In her post "Purity, Anxiety and Effective Altruism" Leah focuses on the worries many of us feel about making sure the monies we send to charities are being used effectively and with minimal waste. We want our money, most if not all of our money, to get into the hands of those who need it. But when we start evaluating the effectiveness of charities and how best to use our money in alleviating suffering worldwide we can fall down a rabbit-hole. In wanting to do the right thing and the best thing we can encounter, to use Leah's words, "analysis paralysis." Regarding all these worries about trying to do the right thing Leah writes:
...I came up with a speculative hypothesis about what might drive this kind of reaction to Effective Altruism. While people were sharing stories about their friends, some of their anxious behaviors and thoughts sounded akin to Catholic scrupulosity. One of the more exaggerated examples of scrupulosity is a Catholic who gets into the confessional, lists her sins, receives absolution, and then immediately gets back into line, worried that she did something wrong in her confession, and should now confess that error.Taking a cue from the psychologist Jonathan Haidt, Leah traces this altruism-related scrupulosity to purity psychology: "My weak hypothesis is that effective altruism can feel more like a 'purity' decision...". Wanting to optimize our altruism, to make it more effective, can, in Leah's words, "trigger scrupulosity."

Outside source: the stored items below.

(** [c] is not a character of [s]. *)
Fixpoint lacks (c : ascii) (s : string) : bool :=
  match s with
  | EmptyString => true
  | String x rest => negb (Ascii.eqb x c) && lacks c rest
  end.

(** No non-empty suffix of [lit] is a proper prefix of [p]: an occurrence
    of [p] cannot start in [lit] and end after it. *)
Fixpoint no_partial (p lit : string) : bool :=
  match lit with
  | EmptyString => true
  | String _ rest =>
      negb (starts_with lit p && Nat.ltb (String.length lit) (String.length p))
      && no_partial p rest
  end.

(** *** Colours, in the specification's words *)

(** A hexadecimal digit, in either case. *)
Definition spec_hex_digit (c : ascii) : Prop :=
  In c (chars "0123456789abcdefABCDEF").

(** Exactly six hexadecimal digits, optionally preceded by [#]. *)
Definition spec_six_digits (body : string) : Prop :=
  String.length body = 6 /\ Forall spec_hex_digit (chars body).

Definition spec_valid_hex (hex : string) : Prop :=
  exists body, (hex = body \/ hex = String "#" body) /\ spec_six_digits body.

Fixpoint index_of (c : ascii) (s : string) : option nat :=
  match s with
  | EmptyString => None
  | String x rest =>
      if Ascii.eqb x c then Some 0
      else match index_of c rest with Some i => Some (S i) | None => None end
  end.

(** The value a digit stands for: its rank among the sixteen digits. *)
Definition spec_digit_value (c : ascii) : Z :=
  match index_of c "0123456789abcdef", index_of c "0123456789ABCDEF" with
  | Some i, _ => Z.of_nat i
  | None, Some i => Z.of_nat i
  | None, None => 0
  end.

Definition spec_channel (hi lo : ascii) : Z :=
  16 * spec_digit_value hi + spec_digit_value lo.

(** The channels six digits [rrggbb] denote. *)
Definition spec_channels (body : string) : Rgb.t :=
  match chars body with
  | [r1; r2; g1; g2; b1; b2] =>
      Rgb.mk (Some (spec_channel r1 r2)) (Some (spec_channel g1 g2))
             (Some (spec_channel b1 b2))
  | _ => Rgb.mk (Some 0%Z) (Some 0%Z) (Some 0%Z)
  end.

Definition black : Rgb.t := Rgb.mk (Some 0%Z) (Some 0%Z) (Some 0%Z).

(** *** Escaping, in the specification's words *)

(** The entity of each of the five significant characters; any other
    character stands for itself. *)
Definition entity (c : ascii) : string :=
  if Ascii.eqb c "&" then "&amp;"
  else if Ascii.eqb c "<" then "&lt;"
  else if Ascii.eqb c ">" then "&gt;"
  else if Ascii.eqb c JS.dquote then "&quot;"
  else if Ascii.eqb c "'" then "&#039;"
  else String c EmptyString.

Definition significant (c : ascii) : Prop :=
  c = "&"%char \/ c = "<"%char \/ c = ">"%char \/ c = JS.dquote \/ c = "'"%char.

(** *** The explicit fields of a Framer props object *)

(** The value the object literal gives the field called [key], before the
    properties are spread over it. *)
Definition explicit_field (comp : ExportComponent.t) (key : string) : option json :=
  if String.eqb "y" key then Some (JNum (ExportComponent.y comp))
  else if String.eqb "x" key then Some (JNum (ExportComponent.x comp))
  else if String.eqb "height" key then Some (JNum (ExportComponent.height comp))
  else if String.eqb "width" key then Some (JNum (ExportComponent.width comp))
  else if String.eqb "textColor" key then Some (JStr (ExportComponent.textColor comp))
  else if String.eqb "backgroundColor" key then Some (JStr (ExportComponent.bgColor comp))
  else if String.eqb "content" key then Some (JStr (ExportComponent.content comp))
  else if String.eqb "title" key then Some (JStr (ExportComponent.title comp))
  else None.

(** *** Values the HTML adapter interpolates as they are *)

(** The text an opening section tag begins with. *)
Definition section_tag : string := "<section".

(** A string free of [<]. *)
Definition markup_free (s : string) : Prop := lacks "<" s = true.

Definition plain_component (comp : ExportComponent.t) : Prop :=
  markup_free (ExportComponent.type comp)
  /\ markup_free (ExportComponent.bgColor comp)
  /\ markup_free (ExportComponent.textColor comp).

Definition plain_tokens (designTokens : DesignTokens.t) : Prop :=
  Forall (fun entry : string * string =>
            markup_free (fst entry) /\ markup_free (snd entry))
         (or_empty (DesignTokens.colors designTokens)).

(** *** The class attribute of a section *)

(** The text of an opening section tag up to the value of its class
    attribute. *)
Definition section_class_opening : string := "<section class=" ++ JS.DQ.

(** The text that follows each occurrence of [p] in [s], in order. *)
Fixpoint after_each (p s : string) : list string :=
  match s with
  | EmptyString => []
  | String _ rest =>
      (if starts_with p s then [JS.drop (String.length p) s] else [])
      ++ after_each p rest
  end.

(** The value of an attribute whose opening quote has been read: the text
    before the next double quote. *)
Fixpoint attribute_value (s : string) : string :=
  match s with
  | EmptyString => EmptyString
  | String c rest =>
      if Ascii.eqb c JS.dquote then EmptyString
      else String c (attribute_value rest)
  end.

(** The characters that separate the names of a class attribute: tab, line
    feed, form feed, carriage return and space. *)
Definition html_space (c : ascii) : bool :=
  Ascii.eqb c "009" || Ascii.eqb c "010" || Ascii.eqb c "012"
  || Ascii.eqb c "013" || Ascii.eqb c " ".

(** The class names a class attribute value lists. *)
Fixpoint class_names (value : string) : list string :=
  match value with
  | EmptyString => []
  | String c rest =>
      if html_space c then class_names rest
      else match rest with
           | EmptyString => [String c EmptyString]
           | String d _ =>
               if html_space d then String c EmptyString :: class_names rest
               else match class_names rest with
                    | name :: names => String c name :: names
                    | [] => [String c EmptyString]
                    end
           end
  end.

(** The class names of each section tag of a document, in document order. *)
Definition section_classes (document : string) : list (list string) :=
  map (fun rest => class_names (attribute_value rest))
      (after_each section_class_opening document).





(** *** What an export delivers *)

(** The export returned a result of the given format and file name, and
    appended to the store one object: the payload, under the key the
    result names, with the content type. *)
Definition delivers (export : M (option ExportResult.t)) (w : World.t)
    (format fileName : string) (payload : Payload) (contentType : string) : Prop :=
  exists result,
    run export w = Some result
    /\ ExportResult.format result = format
    /\ ExportResult.fileName result = fileName
    /\ World.stored (snd (export w))
       = (World.stored w
          ++ [(ExportResult.fileKey result, payload, contentType)])%list.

Both of these obviously bear some resemblance to anxiety/OCD, period, but I was interested in speculating a little about why...
What is interesting here is how Leah is connecting scrupulosity less with a fear of doing a bad thing (committing a mortal sin) than with the keen desire to do a good thing, the desire to reduce suffering in the world. And as the scope of this scrupulosity expands from domain to domain, to eventually inhabit every facet of existence, we begin converging upon the "everything is problematic" mindset and a sort of moral paralysis sets in.
Of course, the objections here are now familiar. While scrupulosity is definitely an unpleasant neurotic experience, scrupulosity is still focusing upon the actions of individuals and is still centering feelings, generally the feelings of privileged people.
But the answer here wouldn't be for those privileged people to have less scruples or to check their scruples or de-center their scruples. Without scruples the privileged people wouldn't really care or worry about being privileged. Without scruples you'd never check your privilege.
So the scruples are necessary, vital even. The trick, it seems, is having those scruples--and in spades--but rejecting "the will to purity" that curdles into scrupulosity.